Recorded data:
----------

(** [open] for writing on a session over a file only truncates the file
    and runs the body on it. *)
Lemma open_file_w {A} (body : handle -> M A) w p :
  file_session (w_self w) p ->
  open ModeW body w
  = body (HFile p) {| w_self := w_self w; w_disk := <[p := EmptyString]> (w_disk w);
                      w_reader := w_reader w; w_yield := w_yield w |}.
Proof.
  intros (Ht & Hf). now rewrite open_eq, Ht, Hf.
Qed.

(** [open] for reading on a session over a file that is there. *)
Lemma open_file_r {A} (body : handle -> M A) w p c :
  file_session (w_self w) p -> w_disk w !! p = Some c ->
  open ModeR body w = body (HFile p) w.
Proof.
  intros (Ht & Hf) Hc. rewrite open_eq, Ht, Hf.
  unfold path_open, bind, get_disk. now rewrite Hc.
Qed.

Lemma open_ext {A} mode (b b' : handle -> M A) :
  (forall h w, b h w = b' h w) -> forall w, open mode b w = open mode b' w.
Proof.
  intros H w. rewrite !open_eq.
  destruct (text (w_self w)).
  - unfold bind. rewrite H. reflexivity.
  - destruct (filename (w_self w)); try reflexivity.
    now apply bind_ext.
Qed.

Lemma path_open_ok mode p w :
  (exists w', path_open mode p w = (Ok tt, w')) \/ failing (path_open mode p w).
Proof.
  unfold path_open, bind, get_disk. destruct mode.
  - destruct (w_disk w !! p); [left; eexists; reflexivity | right; apply raise_failing].
  - left; eexists; reflexivity.
Qed.

(** A body that always raises makes the whole [with] block raise. *)
Lemma open_failing {A} mode (body : handle -> M A) w :
  (forall h w', failing (body h w')) -> failing (open mode body w).
Proof.
  intros H. rewrite open_eq.
  destruct (text (w_self w)).
  - apply bind_failing_l, H.
  - destruct (filename (w_self w)) as [p|]; try apply raise_failing.
    destruct (path_open_ok mode p w) as [[w' Hw] | Hf].
    + eapply bind_failing_r; [exact Hw | apply H].
    + now apply bind_failing_l.
Qed.

Lemma writer_ext {A} kw (b b' : writer_obj -> M A) :
  (forall x w, b x w = b' x w) -> forall w, writer kw b w = writer kw b' w.
Proof.
  intros H w. rewrite !writer_eq.
  destruct (file_is_exists (w_self w) && negb (kw_overwrite kw)); [reflexivity |].
  apply open_ext. intros h w1.
  destruct (kw_asdict kw); [destruct (has_headers (w_self w)); [|reflexivity] |];
    now apply bind_ext.
Qed.

Lemma resolve_dialect_cases w :
  (exists d, resolve_dialect w = (Ok d, w)) \/ failing (resolve_dialect w).
Proof.
  unfold resolve_dialect, bind, get_self.
  destruct (dialect (w_self w)) as [n | d].
  - destruct (get_dialect n); [left; eexists; reflexivity | right; apply raise_failing].
  - left; eexists; reflexivity.
Qed.

Lemma writer_failing {A} kw (body : writer_obj -> M A) w :
  (forall x w', failing (body x w')) -> failing (writer kw body w).
Proof.
  intros H. rewrite writer_eq.
  destruct (file_is_exists (w_self w) && negb (kw_overwrite kw));
    [exists (FileExistsError (filename (w_self w))); reflexivity |].
  apply open_failing. intros h w1.
  destruct (kw_asdict kw); [destruct (has_headers (w_self w)); [|apply raise_failing] |];
    (destruct (resolve_dialect_cases w1) as [[d Hd] | Hf];
     [eapply bind_failing_r; [exact Hd | apply H] | now apply bind_failing_l]).
Qed.

End MonadFacts.

(** ** Mappings *)

Lemma existsb_eqb_In (k : string) (l : list string) :
  existsb (String.eqb k) l = true <-> In k l.
Proof.
  rewrite existsb_exists. split.
  - intros (x & Hx & He). apply String.eqb_eq in He. now subst.
  - intros H. exists k. split; [exact H | apply String.eqb_refl].
Qed.

Lemma fits_spec (names : list string) (d : pydict) :
  fits names d = true <-> (forall k, In k (dict_keys d) -> In k names).
Proof.
  unfold fits. rewrite forallb_forall. split; intros H k Hk.
  - apply existsb_eqb_In, H, Hk.
  - apply existsb_eqb_In, H, Hk.
Qed.

Lemma fits_own_keys (d : pydict) : fits (dict_keys d) d = true.
Proof. apply fits_spec; auto. Qed.

Lemma dict_to_list_eq (names : list string) (d : pydict) :
  dict_to_list names d
  = if fits names d then Ok (dict_values names d)
    else Raise (ValueError "dict contains fields not in fieldnames").
Proof.
  unfold dict_to_list, fits, dict_values.
  induction (dict_keys d) as [|k ks IH]; [reflexivity |].
  simpl. destruct (existsb (String.eqb k) names); simpl; [exact IH | reflexivity].
Qed.

Lemma dict_get_set_eq k v d : dict_get k (dict_set k v d) = Some v.
Proof.
  induction d as [|[k' v'] d IH]; simpl.
  - now rewrite decide_True.
  - destruct (decide (k = k')) as [->|Hne]; simpl.
    + now rewrite decide_True.
    + now rewrite decide_False.
Qed.
(** C5: with an external map as long as the column, [applyNullMap] replaces
    the null map by its element-wise OR with the external map and
    [applyNegatedNullMap] by its OR with the logical negation of the external
    map, both leaving the nested column untouched; with any other length both
    fail with a size-mismatch error.  Map [0,1,0] applied to null map [0,0,1]
    gives [0,1,1]. *)
Theorem applyNullMap_or_else_size_mismatch col (map : NullMap) :
  consistent col →
  (length map = size col →
   ∃ col1 col2,
     applyNullMap col map = Ok col1
     ∧ applyNegatedNullMap col map = Ok col2
     ∧ nested_column col1 = nested_column col
     ∧ nested_column col2 = nested_column col
     ∧ null_map col1 = zip_with Z.lor (null_map col) map
     ∧ null_map col2 = zip_with Z.lor (null_map col) (negate <$> map)
     ∧ length (null_map col1) = size col
     ∧ length (null_map col2) = size col
     ∧ (∀ n, isNullAt col1 n
             = (a ← isNullAt col n; b ← nonzero <$> map !! n; Some (a || b)))
     ∧ (∀ n, isNullAt col2 n
             = (a ← isNullAt col n; b ← nonzero <$> map !! n; Some (a || negb b))))
  ∧ (length map ≠ size col →
     applyNullMap col map = Throw SizeMismatch
     ∧ applyNegatedNullMap col map = Throw SizeMismatch)
  ∧ (null_map col = [0; 0; 1]%Z →
     applyNullMap col [0; 1; 0]%Z
     = Ok (create (nested_column col) [0; 1; 1]%Z)).
Proof.
  intros Hc. unfold consistent, size in *. repeat apply conj.
  - intros Hlen.
    assert (length (null_map col) = length map) as Hlen' by lia.
    eexists _, _. unfold applyNullMap, applyNegatedNullMap.
    rewrite !applyNullMapImpl_Ok by done. simpl.
    rewrite list_fmap_id.
    repeat apply conj; try done.
    + simpl. rewrite length_zip_with. lia.
    + simpl. rewrite length_zip_with, length_fmap. lia.
    + intros n. by rewrite isNullAt_zip_lor.
    + intros n. rewrite isNullAt_zip_lor, list_lookup_fmap.
      unfold isNullAt. destruct (null_map col !! n); [|done]. simpl.
      destruct (map !! n); [|done]. simpl. by rewrite nonzero_negate.
  - intros Hlen. unfold applyNullMap, applyNegatedNullMap, applyNullMapImpl.
    simpl. rewrite !decide_False by lia. by split.
  - intros Hmap. unfold applyNullMap, applyNullMapImpl. simpl. by rewrite Hmap.
Qed.
Definition set_transfers (s : Sender) (x : list frames.PerformTransfer)
  : Sender :=
  mkSender (l s) x (closeOnDispositionError s) (buf s)
           (nextDeliveryTag s) (availableCredit s).

Definition set_buf (s : Sender) (x : Buffer) : Sender :=
  mkSender (l s) (transfers s) (closeOnDispositionError s) x
           (nextDeliveryTag s) (availableCredit s).

Definition set_nextDeliveryTag (s : Sender) (x : Z) : Sender :=
  mkSender (l s) (transfers s) (closeOnDispositionError s) (buf s)
           x (availableCredit s).

Definition set_availableCredit (s : Sender) (x : Z) : Sender :=
  mkSender (l s) (transfers s) (closeOnDispositionError s) (buf s)
           (nextDeliveryTag s) x.

Definition maxDeliveryTagLength : Z := 32.
Definition maxTransferFrameHeader : Z := 66.

(** Which case of the [select] inside the loop of [send] fires: the
    mux takes the frame from the [transfers] channel, the link
    terminates meanwhile (its mux stores [doneErr] and closes [done]),
    or the context is done. *)
Inductive sendSelect : Type :=
| transferTaken
| linkDone (doneErr : option error)
| ctxDone (err : error).

(** Which case of the [select] at the end of [Send] fires. *)
Inductive sendWait : Type :=
| delivered (state : DeliveryState)
| waitLinkDone (doneErr : option error)
| waitCtxDone (err : error).

Definition detachOnRejectDisp (s : Sender) : bool :=
  if closeOnDispositionError s
     && match receiverSettleMode (l s) with
        | None => true
        | Some m => ReceiverSettleMode_eqb m ReceiverSettleModeFirst
        end
  then true
  else false.

Section SenderSend.

(** [msg.Marshal(&s.buf)]. *)
Variable Marshal : Message -> Buffer -> Buffer * option error.

(** The loop [for fr.More { ... }] of [send].  [sel n] is the case
    taken by the [select] of iteration [n]; [fuel] bounds the number
    of iterations of the model, [None] is returned when it runs out.
    The result is the pair Go returns: the completion channel of the
    last frame (whether there is one) and the error. *)
Fixpoint sendLoop (fuel : nat) (sel : nat -> sendSelect) (n : nat)
         (maxPayloadSize : Z) (senderSettled : bool)
         (s : Sender) (fr : frames.PerformTransfer)
  : Sender * option (bool * option error) :=
  if negb (frames.More fr) then (s, Some (frames.Done fr, None))
  else
    match fuel with
    | O => (s, None)
    | S fuel' =>
        match buffer.Next (buf s) maxPayloadSize with
        | None => (s, Some (false, Some (Panic "slice bounds out of range")))
        | Some (p, _, rest) =>
            let s := set_buf s rest in
            let more := buffer.Len (buf s) >? 0 in
            let fr :=
              frames.mkTransfer
                (frames.Handle fr) (frames.DeliveryID fr)
                (frames.DeliveryTag fr) (frames.MessageFormat fr)
                (if more then frames.Settled fr else senderSettled)
                more
                (frames.transfer_ReceiverSettleMode fr) (frames.State fr)
                (frames.Resume fr) (frames.Aborted fr) (frames.Batchable fr)
                p
                (if more then frames.Done fr else true) in
            match sel n with
            | transferTaken =>
                let s := set_transfers s (transfers s ++ [fr]) in
                let fr :=
                  frames.mkTransfer
                    (frames.Handle fr) None [] None
                    (frames.Settled fr) (frames.More fr)
                    (frames.transfer_ReceiverSettleMode fr) (frames.State fr)
                    (frames.Resume fr) (frames.Aborted fr)
                    (frames.Batchable fr)
                    (frames.Payload fr) (frames.Done fr) in
                sendLoop fuel' sel (S n) maxPayloadSize senderSettled s fr
            | linkDone e =>
                let s := set_l s (set_done (l s) e) in
                (s, Some (false, doneErr (l s)))
            | ctxDone err => (s, Some (false, Some err))
            end
        end
    end.

Definition errDeliveryTag (n : Z) : error :=
  Errorf "delivery tag is over the allowed %v bytes, len: %v"
         [maxDeliveryTagLength; n].

Definition errMessageSize (max : Z) : error :=
  Errorf "encoded message size exceeds max of %d" [max].

(** [Sender.send]; the mutex that serialises the callers is not
    modelled, one call runs at a time. *)
Definition send (fuel : nat) (sel : nat -> sendSelect)
           (s : Sender) (msg : Message)
  : Sender * option (bool * option error) :=
  if len (DeliveryTag msg) >? maxDeliveryTagLength then
    (s, Some (false, Some (errDeliveryTag (len (DeliveryTag msg)))))
  else
    match Marshal msg (buffer.Reset (buf s)) with
    | (b, Some err) => (set_buf s b, Some (false, Some err))
    | (b, None) =>
        let s := set_buf s b in
        if negb (maxMessageSize (l s) =? 0)
           && (buffer.Len (buf s) >? maxMessageSize (l s))
        then (s, Some (false, Some (errMessageSize (maxMessageSize (l s)))))
        else
          let maxPayloadSize :=
            peerMaxFrameSize (session_conn (session (l s)))
            - maxTransferFrameHeader in
          let sndSettleMode := senderSettleMode (l s) in
          let senderSettled :=
            match sndSettleMode with
            | None => false
            | Some m =>
                SenderSettleMode_eqb m SenderSettleModeSettled
                || (SenderSettleMode_eqb m SenderSettleModeMixed
                    && SendSettled msg)
            end in
          let '(deliveryTag, s) :=
            if len (DeliveryTag msg) =? 0 then
              (binary.PutUint64 (nextDeliveryTag s),
               set_nextDeliveryTag s (to_uint64 (nextDeliveryTag s + 1)))
            else (DeliveryTag msg, s) in
          let fr :=
            frames.mkTransfer
              (handle (l s)) (Some needsDeliveryID) deliveryTag
              (Some (Format msg)) false (buffer.Len (buf s) >? 0)
              None None false false false [] false in
          sendLoop fuel sel 0 maxPayloadSize senderSettled s fr
    end.

(** [Sender.Send].  [wait] is the case taken by the final [select];
    a message whose completion channel is nil is never [delivered]. *)
Definition Send (fuel : nat) (sel : nat -> sendSelect) (wait : sendWait)
           (s : Sender) (msg : Message)
  : Sender * option (option error) :=
  if done (l s) then (s, Some (doneErr (l s)))
  else
    match send fuel sel s msg with
    | (s, None) => (s, None)
    | (s, Some (_, Some err)) => (s, Some (Some err))
    | (s, Some (ch, None)) =>
        match wait with
        | delivered state =>
            if negb ch then (s, None)
            else
              match state with
              | StateRejected e =>
                  if detachOnRejectDisp s
                  then (s, Some (Some (LinkError (Some e) None)))
                  else (s, Some (Some (AMQPError e)))
              | _ => (s, Some None)
              end
        | waitLinkDone e =>
            let s := set_l s (set_done (l s) e) in
            (s, Some (doneErr (l s)))
        | waitCtxDone err => (s, Some (Some err))
        end
    end.

End SenderSend.

Section SenderMux.

Variable receiverSettleModeValue :
  option ReceiverSettleMode -> ReceiverSettleMode.
Variable senderSettleModeValue :
  option SenderSettleMode -> SenderSettleMode.
Variable muxClose : link -> link.

(** [Sender.muxHandleFrame].  Reading [*fr.LinkCredit] from a flow
    frame without link-credit is a nil dereference. *)
Definition muxHandleFrame (s : Sender) (fr : frames.FrameBody)
  : Sender * (option frames.PerformDisposition * option error) :=
  match fr with
  | frames.FrameFlow fr =>
      match frames.flow_LinkCredit fr with
      | None => (s, (None, Some (Panic "nil pointer dereference")))
      | Some credit =>
          let linkCredit := to_uint32 (credit - deliveryCount (l s)) in
          let linkCredit :=
            match frames.flow_DeliveryCount fr with
            | Some count => to_uint32 (linkCredit + count)
            | None => linkCredit
            end in
          let s := set_availableCredit s linkCredit in
          if negb (frames.flow_Echo fr) then (s, (None, None))
          else
            let deliveryCount := deliveryCount (l s) in
            let resp :=
              frames.mkFlow (Some (handle (l s))) (Some deliveryCount)
                            (Some linkCredit) false in
            let s :=
              set_l s (set_session (l s)
                         (txFrame (session (l s)) (frames.FrameFlow resp))) in
            (s, (None, None))
      end
  | frames.FrameDisposition fr =>
      let rejected :=
        match frames.disp_State fr with
        | Some (StateRejected e) => Some e
        | _ => None
        end in
      match rejected, detachOnRejectDisp s with
      | Some e, true => (s, (None, Some (LinkError (Some e) None)))
      | _, _ =>
          if frames.disp_Settled fr then (s, (None, None))
          else
            (s, (Some (frames.mkDisposition RoleSender
                         (frames.disp_First fr) (frames.disp_Last fr)
                         true None),
                 None))
      end
  | _ =>
      let '(l', err) := link_muxHandleFrame (l s) fr in
      (set_l s l', (None, err))
  end.

(** [Sender.attach] with its two closures.  The mux goroutine started
    at the end runs concurrently. *)
Definition sender_beforeAttach (s : Sender) (pa : frames.PerformAttach)
  : frames.PerformAttach :=
  let t :=
    match frames.attach_Target pa with
    | None => frames.mkTarget "" false
    | Some t => t
    end in
  frames.mkAttach
    (frames.attach_Name pa) (frames.attach_Handle pa) RoleSender
    (frames.attach_SenderSettleMode pa) (frames.attach_ReceiverSettleMode pa)
    (frames.attach_Source pa)
    (Some (frames.mkTarget (frames.Address t) (dynamicAddr (l s))))
    (frames.attach_MaxMessageSize pa).

Definition sender_afterAttach (pa : frames.PerformAttach) (x : link) : link :=
  let x :=
    match target x with
    | None => set_target x (Some (frames.mkTarget "" false))
    | Some _ => x
    end in
  match target x, frames.attach_Target pa with
  | Some t, Some pt =>
      if dynamicAddr x
      then set_target x (Some (frames.mkTarget (frames.Address pt)
                                               (frames.Dynamic t)))
      else x
  | _, _ => x
  end.

Definition Sender_attach (env : attachEnv) (s : Sender)
  : Sender * option error :=
  match link_attach receiverSettleModeValue senderSettleModeValue muxClose
                    env (l s) (sender_beforeAttach s) sender_afterAttach with
  | (x, Some err) => (set_l s x, Some err)
  | (x, None) => (set_transfers (set_l s x) [], None)
  end.

End SenderMux.

(** ** Notions used to state the properties *)

(** A buffer is well formed when its read cursor lies within its
    storage; every operation of the buffer keeps it so. *)
Definition wf (wr : Buffer) : Prop :=
  (buffer.i wr <= length (buffer.b wr))%nat.

(** The marshaled encoding of a value: the bytes [marshal] writes for
    it into an empty buffer; the value marshals when no error comes
    back. *)
Definition encoding (v : value) : list byte :=
  buffer.b (fst (marshal (buffer.New []) v)).

Definition marshals (v : value) : Prop :=
  snd (marshal (buffer.New []) v) = None.

(** What a composite holds at the position of a field: the null format
    code for an omitted field, the field's encoding otherwise. *)
Definition fieldEncoding (f : marshalField) : list byte :=
  if omit f then [typeCodeNull] else encoding (field_value f).

(** [L] is the index of the last field that is not omitted. *)
Definition lastNonOmitted (fields : list marshalField) (L : nat) : Prop :=
  (exists f, nth_error fields L = Some f /\ omit f = false) /\
  (forall j f, (L < j)%nat -> nth_error fields j = Some f -> omit f = true).
(** * Resource property marshaling of the Node.js SDK runtime

    A shallow embedding of [sdk/nodejs/runtime/rpc.ts]: the versioned
    registry ([register], [getRegistration]), the reverse marshaler
    ([deserializeProperty], [deserializeProperties]), property transfer
    ([transferProperties], [resolveProperties]) and the forward marshaler
    ([serializeProperty]), followed by the properties established for them.

    Conventions of the embedding.
    - A JavaScript value that travels over the wire is a [Wire]; a value the
      user program sees is a [Value].  A number is a binary64 float.  An
      object is the association list of its own properties in [Object.keys]
      order, with pairwise distinct keys; inherited properties are not
      modelled.
    - A computation that may throw returns an [Outcome]; the asynchronous
      marshaler may in addition wait for a promise that never settles
      ([Never]), and its embedding counts the depth of its calls
      ([OutOfFuel] when the bound is reached).
    - A mutated object is passed in and returned: the registry table, the
      target of a transfer, the set [dependentResources].
    - Collaborators that live outside [rpc.ts] (the settings, the monitor's
      feature flags, the resource objects, the error classifier) are the
      fields of an [Env]; the package [semver] is modelled in [semver]. *)

From Stdlib Require Import ZArith NArith List String Ascii Bool Lia PrimFloat.
From stdpp Require Import base option list gmap strings pretty.
(** [json.Unmarshal] into a [*TestSettings], tabulated on the documents
    used below: [jsonContent] sets the log level and the origins and the
    empty object changes nothing.  Of the other texts only the empty text
    and a lone opening brace are used: both end before their value is
    complete, which the decoder refuses with this syntax error before it
    touches the value. *)
Definition test_Unmarshal (data : list Byte.byte) (s : TestSettings)
  : TestSettings * option error :=
  let text := string_of_list_byte data in
  if String.eqb text jsonContent then (set_Origins ["*"] (set_Level "Debug" s), None)
  else if String.eqb text "{}" then (s, None)
  else (s, Some (Foreign "unexpected end of JSON input")).

(** No file in the working directory. *)
Definition no_files (name : string) : ReadCloser + error :=
  inr (Foreign ("open " +:+ name +:+ ": no such file or directory")).

Definition test_Read := Read test_Unmarshal.

(** [&Composer{...}] with the given fields. *)
Definition composer (r : option ReadCloser) (u : option (EnvUpdater TestSettings))
    (v : option (Validator TestSettings)) : Composer TestSettings :=
  {| jsonReader := r; updater := u; validator := v |}.

(** A heap holding one Composer, at address 1. *)
Definition at1 (c : Composer TestSettings) : heap TestSettings := {[ 1%positive := c ]}.

Definition close_error : error := Foreign "close error".

Definition failing_updater : EnvUpdater TestSettings :=
  updater_of {| LogLevel := EmptyString; GoogleCredentials := EmptyString;
                UpdateError := Some (Foreign "updater error") |}.

Definition credentials_updater : EnvUpdater TestSettings :=
  updater_of {| LogLevel := EmptyString; GoogleCredentials := "something";
                UpdateError := None |}.

(** No source bound. *)
Definition sourceless : Composer TestSettings := composer None None None.
Ltac dec_tac :=
  first [ apply is_str_dec | apply is_bool_dec | apply is_opt_str_dec
        | apply is_opt_strings_dec | apply is_opt_obj_dec | apply is_strings_dec ].

Ltac step_kwarg :=
  lazymatch goal with
  | |- context [kwarg ?k ?dec ?d ?kvs ≫= _] =>
      let a := fresh "a" in let Ha := fresh "Ha" in
      first
        [ lazymatch goal with
          | H : typed_at k ?ok kvs = true |- _ =>
              destruct (kwarg_typed k ok dec d kvs H) as [a Ha]; [dec_tac|]
          end
        | destruct (kwarg_total k dec d kvs) as [a Ha]; [by eauto|] ];
      rewrite Ha; clear Ha; cbn [mbind option_bind]
  end.

Lemma load_SchemaField_typed j :
  typed_field j = true →
  (is_Some (load_SchemaField j) ↔ field_readable j = true).
Proof.
  destruct j as [| | | | |kvs]; try (by split; [intros []|]).
  unfold typed_field, field_readable, load_SchemaField. intros Ht. split_typed Ht.
  cbn [as_obj mbind option_bind].
  destruct (only_keys _ kvs); [|by split; [intros []|]]. cbn [andb].
  destruct (required_typed "name" is_str as_str kvs) as [[-> [a ->]]|[-> ->]];
    [done|apply is_str_dec| |by split; [intros []|]].
  destruct (required_typed "data_type" is_str as_str kvs) as [[-> [b ->]]|[-> ->]];
    [done|apply is_str_dec| |by split; [intros []|]].
  cbn [mbind option_bind andb].
  repeat step_kwarg. by split; [|eauto].
Qed.

Ltac none_case := by (rewrite ?andb_false_r; cbn [andb]; split; [intros []|]).

Ltac step_required :=
  lazymatch goal with
  | |- context [required ?k ?dec ?kvs ≫= _] =>
      lazymatch goal with
      | H : typed_at k ?ok kvs = true |- _ =>
          let a := fresh "a" in
          destruct (required_typed k ok dec kvs H) as [[-> [a ->]]|[-> ->]];
          [ dec_tac | cbn [mbind option_bind andb] | none_case ]
      end
  end.

Lemma load_SchemaIndex_typed j :
  typed_index j = true →
  (is_Some (load_SchemaIndex j) ↔ index_readable j = true).
Proof.
  destruct j as [| | | | |kvs]; try (by split; [intros []|]).
  unfold typed_index, index_readable, load_SchemaIndex. intros Ht. split_typed Ht.
  cbn [as_obj mbind option_bind].
  destruct (only_keys _ kvs); [|by split; [intros []|]]. cbn [andb].
  repeat step_required. repeat step_kwarg. by split; [|eauto].
Qed.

----------

§ Work to complete:
All lines above from the line with "if len (DeliveryTag msg) =?" through the line with "frames.FrameFlow fr =>", both included, are to be set down exactly, with nothing else.

§ Solution to the exercise:
            if len (DeliveryTag msg) =? 0 then
              (binary.PutUint64 (nextDeliveryTag s),
               set_nextDeliveryTag s (to_uint64 (nextDeliveryTag s + 1)))
            else (DeliveryTag msg, s) in
          let fr :=
            frames.mkTransfer
              (handle (l s)) (Some needsDeliveryID) deliveryTag
              (Some (Format msg)) false (buffer.Len (buf s) >? 0)
              None None false false false [] false in
          sendLoop fuel sel 0 maxPayloadSize senderSettled s fr
    end.

(** [Sender.Send].  [wait] is the case taken by the final [select];
    a message whose completion channel is nil is never [delivered]. *)
Definition Send (fuel : nat) (sel : nat -> sendSelect) (wait : sendWait)
           (s : Sender) (msg : Message)
  : Sender * option (option error) :=
  if done (l s) then (s, Some (doneErr (l s)))
  else
    match send fuel sel s msg with
    | (s, None) => (s, None)
    | (s, Some (_, Some err)) => (s, Some (Some err))
    | (s, Some (ch, None)) =>
        match wait with
        | delivered state =>
            if negb ch then (s, None)
            else
              match state with
              | StateRejected e =>
                  if detachOnRejectDisp s
                  then (s, Some (Some (LinkError (Some e) None)))
                  else (s, Some (Some (AMQPError e)))
              | _ => (s, Some None)
              end
        | waitLinkDone e =>
            let s := set_l s (set_done (l s) e) in
            (s, Some (doneErr (l s)))
        | waitCtxDone err => (s, Some (Some err))
        end
    end.

End SenderSend.

Section SenderMux.

Variable receiverSettleModeValue :
  option ReceiverSettleMode -> ReceiverSettleMode.
Variable senderSettleModeValue :
  option SenderSettleMode -> SenderSettleMode.
Variable muxClose : link -> link.

(** [Sender.muxHandleFrame].  Reading [*fr.LinkCredit] from a flow
    frame without link-credit is a nil dereference. *)
Definition muxHandleFrame (s : Sender) (fr : frames.FrameBody)
  : Sender * (option frames.PerformDisposition * option error) :=
  match fr with
  | frames.FrameFlow fr =>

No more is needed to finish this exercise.